Stored data
(* ===== verification/Harness.v ===== *)
(** * The language independent harness contracts

    [internal/judge/harness/generator.go] (the data a generator works on) and
    [internal/judge/harness/mode.go] (contracts, generators by language and
    mode).  [H] marks the harness package's own copy of a judge type. *)

From S2P Require Import Prelude GoStrings Contracts.

(** An index outside a slice is a run-time panic; the model makes it an error
    value of its own, so that theorems can exclude it. *)
Definition index_panic : goerr := LibErr "index out of range".

Definition get_index {A} (l : list A) (i : nat) : result A :=
  match l !! i with Some x => Ok x | None => Err index_panic end.

Definition get_indexZ {A} (l : list A) (i : Z) : result A :=
  if (i <? 0)%Z then Err index_panic else get_index l (Z.to_nat i).

(** ** generator.go *)

Record HParameter := mkHParameter {
  hp_Name : string;
  hp_Type : string }.

Record HObservation := mkHObservation {
  ho_Kind : string;
  ho_Parameter : Z;
  ho_View : string;
  ho_LengthFromReturn : bool }.

Record HPostcondition := mkHPostcondition {
  hq_Kind : string;
  hq_Subject : string;
  hq_FromParameter : Z }.

Record HFunctionComparison := mkHFunctionComparison {
  hfc_ReturnArrayOrder : string }.

Record HFunctionSpec := mkHFunctionSpec {
  hf_Name : string;
  hf_ReturnType : string;
  hf_Params : list HParameter;
  hf_Observations : list HObservation;
  hf_Postconditions : list HPostcondition;
  hf_Comparison : option HFunctionComparison }.

Record HOperationSpec := mkHOperationSpec {
  hs_Name : string;
  hs_ReturnType : string;
  hs_Params : list HParameter }.

Record HClassSpec := mkHClassSpec {
  hc_Name : string;
  hc_ConstructorParams : list HParameter;
  hc_Operations : list HOperationSpec }.

Record HOperationCall := mkHOperationCall {
  hl_Name : string;
  hl_Args : list RawMessage }.

Record HTestCase := mkHTestCase {
  ht_ID : Z;
  ht_Args : list RawMessage;
  ht_Expected : RawMessage;
  ht_ConstructorArgs : list RawMessage;
  ht_Operations : list HOperationCall }.

Record HRequest := mkHRequest {
  hr_SourceCode : string;
  hr_Function : HFunctionSpec;
  hr_TestCases : list HTestCase }.

(** ** mode.go *)

Record ExecutionContract := mkContract {
  ec_Mode : string;
  ec_Function : option HFunctionSpec;
  ec_Class : option HClassSpec }.

Record ModeRequest := mkModeRequest {
  mr_SourceCode : string;
  mr_Contract : ExecutionContract;
  mr_TestCases : list HTestCase }.

Record GeneratedProgram := mkProgram {
  gp_SourceCode : string;
  gp_SourceFile : string }.

(** The [ModeGenerator] interface. *)
Record ModeGenerator := mkGenerator {
  mg_Language : string;
  mg_Mode : string;
  mg_GenerateMode : ModeRequest -> result GeneratedProgram }.

Definition ModeRegistry : Type := gmap (string * string) ModeGenerator.

Definition NewModeRegistry (generators : list ModeGenerator) : ModeRegistry :=
  foldl (fun registry generator =>
    <[(mg_Language generator, mg_Mode generator) := generator]> registry) ∅ generators.

Definition ModeRegistry_Get (r : ModeRegistry) (language mode : string) : option ModeGenerator :=
  r !! (language, mode).

Definition is_nil {A} (o : option A) : bool := match o with None => true | Some _ => false end.

Definition ValidateContract (contract : ExecutionContract) : result unit :=
  fail_if negb (ExecutionMode_Valid (ec_Mode contract))
  with Errorf "unsupported execution mode %q" [FStr (ec_Mode contract)];;
  fail_if bool_decide (ec_Mode contract = ModeFunction) && is_nil (ec_Function contract)
  with Errorf "function contract is required for function mode" [];;
  fail_if negb (bool_decide (ec_Mode contract = ModeFunction)) && negb (is_nil (ec_Function contract))
  with Errorf "function contract is only valid in function mode" [];;
  fail_if bool_decide (ec_Mode contract = ModeClass) && is_nil (ec_Class contract)
  with Errorf "class contract is required for class mode" [];;
  fail_if negb (bool_decide (ec_Mode contract = ModeClass)) && negb (is_nil (ec_Class contract))
  with Errorf "class contract is only valid in class mode" [];;
  Ok tt.

(** [*request.Contract.Function]: dereferencing nil panics. *)
Definition nil_panic : goerr := LibErr "nil pointer dereference".

Definition deref {A} (o : option A) : result A :=
  match o with Some x => Ok x | None => Err nil_panic end.

(** An accepted contract has the metadata of its mode and no other. *)
Lemma ValidateContract_Ok contract :
  ValidateContract contract = Ok tt ->
  (ec_Mode contract = ModeFunction <-> is_Some (ec_Function contract)) /\
  (ec_Mode contract = ModeClass <-> is_Some (ec_Class contract)).
Proof.
  rewrite /ValidateContract. destruct (ec_Function contract) as [f|], (ec_Class contract) as [c|]; cbn;
    repeat case_bool_decide; cbn; destruct (negb _); intros E; try discriminate E;
    rewrite !is_Some_alt; split; split; intros; try done.
Qed.
Fixpoint validateType (ref : TypeRef) (allowVoid : bool) : result unit :=
  let arguments := tr_Arguments ref in
  if tr_Pointer ref then
    fail_if negb (length arguments =? 0)%nat with Errorf "pointer containers are not supported" [];;
    if bool_decide (tr_Name ref ∈ runtime_names) then Ok tt
    else Err (Errorf "unsupported Python runtime type %q" [FStr (CanonicalName ref)])
  else
    match arguments with
    | [] =>
        if bool_decide (tr_Name ref ∈ value_names) then Ok tt
        else if bool_decide (tr_Name ref = "void") then
          if allowVoid then Ok tt else Err (Errorf "void is not a value type" [])
        else Err (Errorf "unsupported Python type %q" [FStr (CanonicalName ref)])
    | argument :: others =>
        fail_if negb (bool_decide (tr_Name ref = "vector")) && negb (bool_decide (tr_Name ref = "optional"))
        with Errorf "unsupported Python container type %q" [FStr (tr_Name ref)];;
        fail_if negb (length others =? 0)%nat
        with Errorf "%s requires exactly one type argument" [FStr (tr_Name ref)];;
        validateType argument false
    end.

Section Python.
Context `{Float64} `{UnicodeTables} `{PrintTables}.

Definition normalizeType (declared : string) : result (TypeRef * string) :=
  ref ← Parse declared; validateType ref true;; Ok (ref, CanonicalName ref).

Definition isVoid (declared : string) : bool :=
  match Parse declared with
  | Ok ref => bool_decide (tr_Name ref = "void") && (length (tr_Arguments ref) =? 0)%nat &&
              negb (tr_Pointer ref)
  | Err _ => false
  end.

Definition pythonTypeName (declared : string) : result string :=
  ref ← Parse declared; validateType ref true;; Ok (CanonicalName ref).

Definition isContainerType (declared : string) : bool :=
  match Parse declared with
  | Ok ref => bool_decide (tr_Name ref = "vector") && (length (tr_Arguments ref) =? 1)%nat &&
              negb (tr_Pointer ref)
  | Err _ => false
  end.

Definition pythonKeywords : list string :=
  ["False"; "None"; "True"; "and"; "as"; "assert"; "async"; "await"; "break"; "class"; "continue";
   "def"; "del"; "elif"; "else"; "except"; "finally"; "for"; "from"; "global"; "if"; "import"; "in";
   "is"; "lambda"; "nonlocal"; "not"; "or"; "pass"; "raise"; "return"; "try"; "while"; "with"; "yield"].

Definition ascii_letter (b : Z) : bool :=
  (b =? 95)%Z || (65 <=? b)%Z && (b <=? 90)%Z || (97 <=? b)%Z && (b <=? 122)%Z.

Definition pythonIdentifier (value : string) : bool :=
  match map byte_of (String.list_ascii_of_string value) with
  | [] => false
  | first :: rest =>
      ascii_letter first &&
      forallb (fun b => ascii_letter b || (48 <=? b)%Z && (b <=? 57)%Z) rest &&
      negb (bool_decide (value ∈ pythonKeywords))
  end.

(** ** function.go: validation *)

Definition observation_map : Type := gmap Z HObservation.

(** One round of the loop of [validatePythonObservations]. *)
Definition python_observation (function : HFunctionSpec) (returnAdapter : Adapter)
    (parameterAdapters : list Adapter) (index : nat) (state : bool * observation_map)
    (observation : HObservation) : result (bool * observation_map) :=
  let '(returnObserved, parameters) := state in
  let here := FInt (Z.of_nat index) in
  if bool_decide (ho_Kind observation = "return") then
    fail_if returnObserved || isVoid (hf_ReturnType function)
    with Errorf "observation %d cannot observe the function return" [here];;
    Ok (true, parameters)
  else if bool_decide (ho_Kind observation = "parameter") then
    let parameter := ho_Parameter observation in
    fail_if (parameter <? 0)%Z || (Z.of_nat (length parameterAdapters) <=? parameter)%Z
    with Errorf "observation %d references invalid parameter %d" [here; FInt parameter];;
    fail_if negb (is_nil (parameters !! parameter))
    with Errorf "observation %d duplicates parameter %d" [here; FInt parameter];;
    let view := if bool_decide (ho_View observation = "") then "full" else ho_View observation in
    fail_if negb (bool_decide (view = "full")) && negb (bool_decide (view = "prefix"))
    with Errorf "observation %d has unsupported view %q" [here; FStr (ho_View observation)];;
    if bool_decide (view = "prefix") then
      declared ← get_indexZ (hf_Params function) parameter;
      fail_if negb (ho_LengthFromReturn observation) || negb (isContainerType (hp_Type declared))
      with Errorf "observation %d prefix view requires a vector and lengthFromReturn" [here];;
      fail_if negb (bool_decide (CppType returnAdapter = "int")) &&
              negb (bool_decide (CppType returnAdapter = "long long"))
      with Errorf "observation %d prefix length requires int or long long return type" [here];;
      Ok (returnObserved, <[parameter := observation]> parameters)
    else
      fail_if ho_LengthFromReturn observation
      with Errorf "observation %d lengthFromReturn requires prefix view" [here];;
      Ok (returnObserved, <[parameter := observation]> parameters)
  else Err (Errorf "observation %d has unsupported kind %q" [here; FStr (ho_Kind observation)]).

Definition validatePythonObservations (function : HFunctionSpec) (returnAdapter : Adapter)
    (parameterAdapters : list Adapter) : result (bool * observation_map) :=
  if bool_decide (hf_Observations function = []) then
    fail_if isVoid (hf_ReturnType function)
    with Errorf "void functions require at least one observation" [];;
    Ok (true, ∅)
  else foldM (python_observation function returnAdapter parameterAdapters) (false, ∅)
         (hf_Observations function).

(** One round of the loop of [validatePythonPostconditions]. *)
Definition python_postcondition (function : HFunctionSpec) (returnType : TypeRef) (parameters : nat)
    (i : nat) (seen : gset string) (condition : HPostcondition) : result (gset string) :=
  let here := FInt (Z.of_nat i) in
  let kind := hq_Kind condition in
  let from := hq_FromParameter condition in
  fail_if negb (bool_decide (kind = "disjoint")) && negb (bool_decide (kind = "same_as"))
  with Errorf "postcondition %d has unsupported kind %q" [here; FStr kind];;
  fail_if negb (bool_decide (hq_Subject condition = "return"))
  with Errorf "postcondition %d has unsupported subject %q" [here; FStr (hq_Subject condition)];;
  fail_if (from <? 0)%Z || (Z.of_nat parameters <=? from)%Z
  with Errorf "postcondition %d references invalid parameter %d" [here; FInt from];;
  declared ← get_indexZ (hf_Params function) from;
  let mismatch := Errorf "postcondition %d requires matching custom runtime pointer types" [here] in
  '(parameterType, _) ← wrap_err (fun _ => mismatch) (normalizeType (hp_Type declared));
  fail_if negb (bool_decide (CanonicalName parameterType = CanonicalName returnType)) with mismatch;;
  let key := kind +:+ ":" +:+ Itoa from in
  fail_if bool_decide (key ∈ seen) with Errorf "postcondition %d duplicates %s" [here; FStr key];;
  Ok ({[key]} ∪ seen).

Definition validatePythonPostconditions (function : HFunctionSpec) (parameterAdapters : list Adapter)
    : result unit :=
  if bool_decide (hf_Postconditions function = []) then Ok tt
  else
    let required := Errorf "Python identity postconditions require a custom runtime return type" [] in
    '(returnType, _) ← wrap_err (fun _ => required) (normalizeType (hf_ReturnType function));
    fail_if negb (tr_Pointer returnType) with required;;
    foldM (python_postcondition function returnType (length parameterAdapters)) ∅
      (hf_Postconditions function);;
    Ok tt.

Definition known_field (key : string) : bool :=
  bool_decide (key ∈ ["return"; "parameter"; "postconditions"]).

(** The loop over the keys of the expected object. *)
Definition only_known_fields (expected : gmap string RawMessage) : result unit :=
  iterM (fun _ '(key, _) =>
    fail_if negb (known_field key) with Errorf "unexpected observation %q" [FStr key];; Ok tt)
    (map_to_list expected).

(** The parameter field of [validatePythonFunctionExpected]. *)
Definition python_expected_parameters (parameterAdapters : list Adapter) (observations : observation_map)
    (parameterValue : option RawMessage) : result unit :=
  fail_if bool_decide (observations = ∅) && negb (is_nil parameterValue)
  with Errorf "unexpected parameter observations" [];;
  if bool_decide (observations = ∅) then Ok tt
  else
    let missing := Errorf "parameter observations are missing or invalid" [] in
    raw ← match parameterValue with Some raw => Ok raw | None => Err missing end;
    values ← required_object "parameter observations are missing or invalid" raw;
    iterM (fun _ '(parameter, _) =>
      match values !! Itoa parameter with
      | None => Err (Errorf "parameter observation %d is missing" [FInt parameter])
      | Some value =>
          adapter ← get_indexZ parameterAdapters parameter;
          wrap_err (fun e => Errorf "parameter observation %d has wrong type: %w"
            [FInt parameter; FErr e]) (ValidateJSON adapter value)
      end) (map_to_list observations);;
    fail_if negb (size values =? size observations)%nat
    with Errorf "unexpected parameter observations" [];;
    Ok tt.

Work to complete
Return exactly, and only, the lines from the start of the listing through the line with "hc_ConstructorParams : list HParameter;".

Your response
(* ===== verification/Harness.v ===== *)
(** * The language independent harness contracts

    [internal/judge/harness/generator.go] (the data a generator works on) and
    [internal/judge/harness/mode.go] (contracts, generators by language and
    mode).  [H] marks the harness package's own copy of a judge type. *)

From S2P Require Import Prelude GoStrings Contracts.

(** An index outside a slice is a run-time panic; the model makes it an error
    value of its own, so that theorems can exclude it. *)
Definition index_panic : goerr := LibErr "index out of range".

Definition get_index {A} (l : list A) (i : nat) : result A :=
  match l !! i with Some x => Ok x | None => Err index_panic end.

Definition get_indexZ {A} (l : list A) (i : Z) : result A :=
  if (i <? 0)%Z then Err index_panic else get_index l (Z.to_nat i).

(** ** generator.go *)

Record HParameter := mkHParameter {
  hp_Name : string;
  hp_Type : string }.

Record HObservation := mkHObservation {
  ho_Kind : string;
  ho_Parameter : Z;
  ho_View : string;
  ho_LengthFromReturn : bool }.

Record HPostcondition := mkHPostcondition {
  hq_Kind : string;
  hq_Subject : string;
  hq_FromParameter : Z }.

Record HFunctionComparison := mkHFunctionComparison {
  hfc_ReturnArrayOrder : string }.

Record HFunctionSpec := mkHFunctionSpec {
  hf_Name : string;
  hf_ReturnType : string;
  hf_Params : list HParameter;
  hf_Observations : list HObservation;
  hf_Postconditions : list HPostcondition;
  hf_Comparison : option HFunctionComparison }.

Record HOperationSpec := mkHOperationSpec {
  hs_Name : string;
  hs_ReturnType : string;
  hs_Params : list HParameter }.

Record HClassSpec := mkHClassSpec {
  hc_Name : string;
  hc_ConstructorParams : list HParameter;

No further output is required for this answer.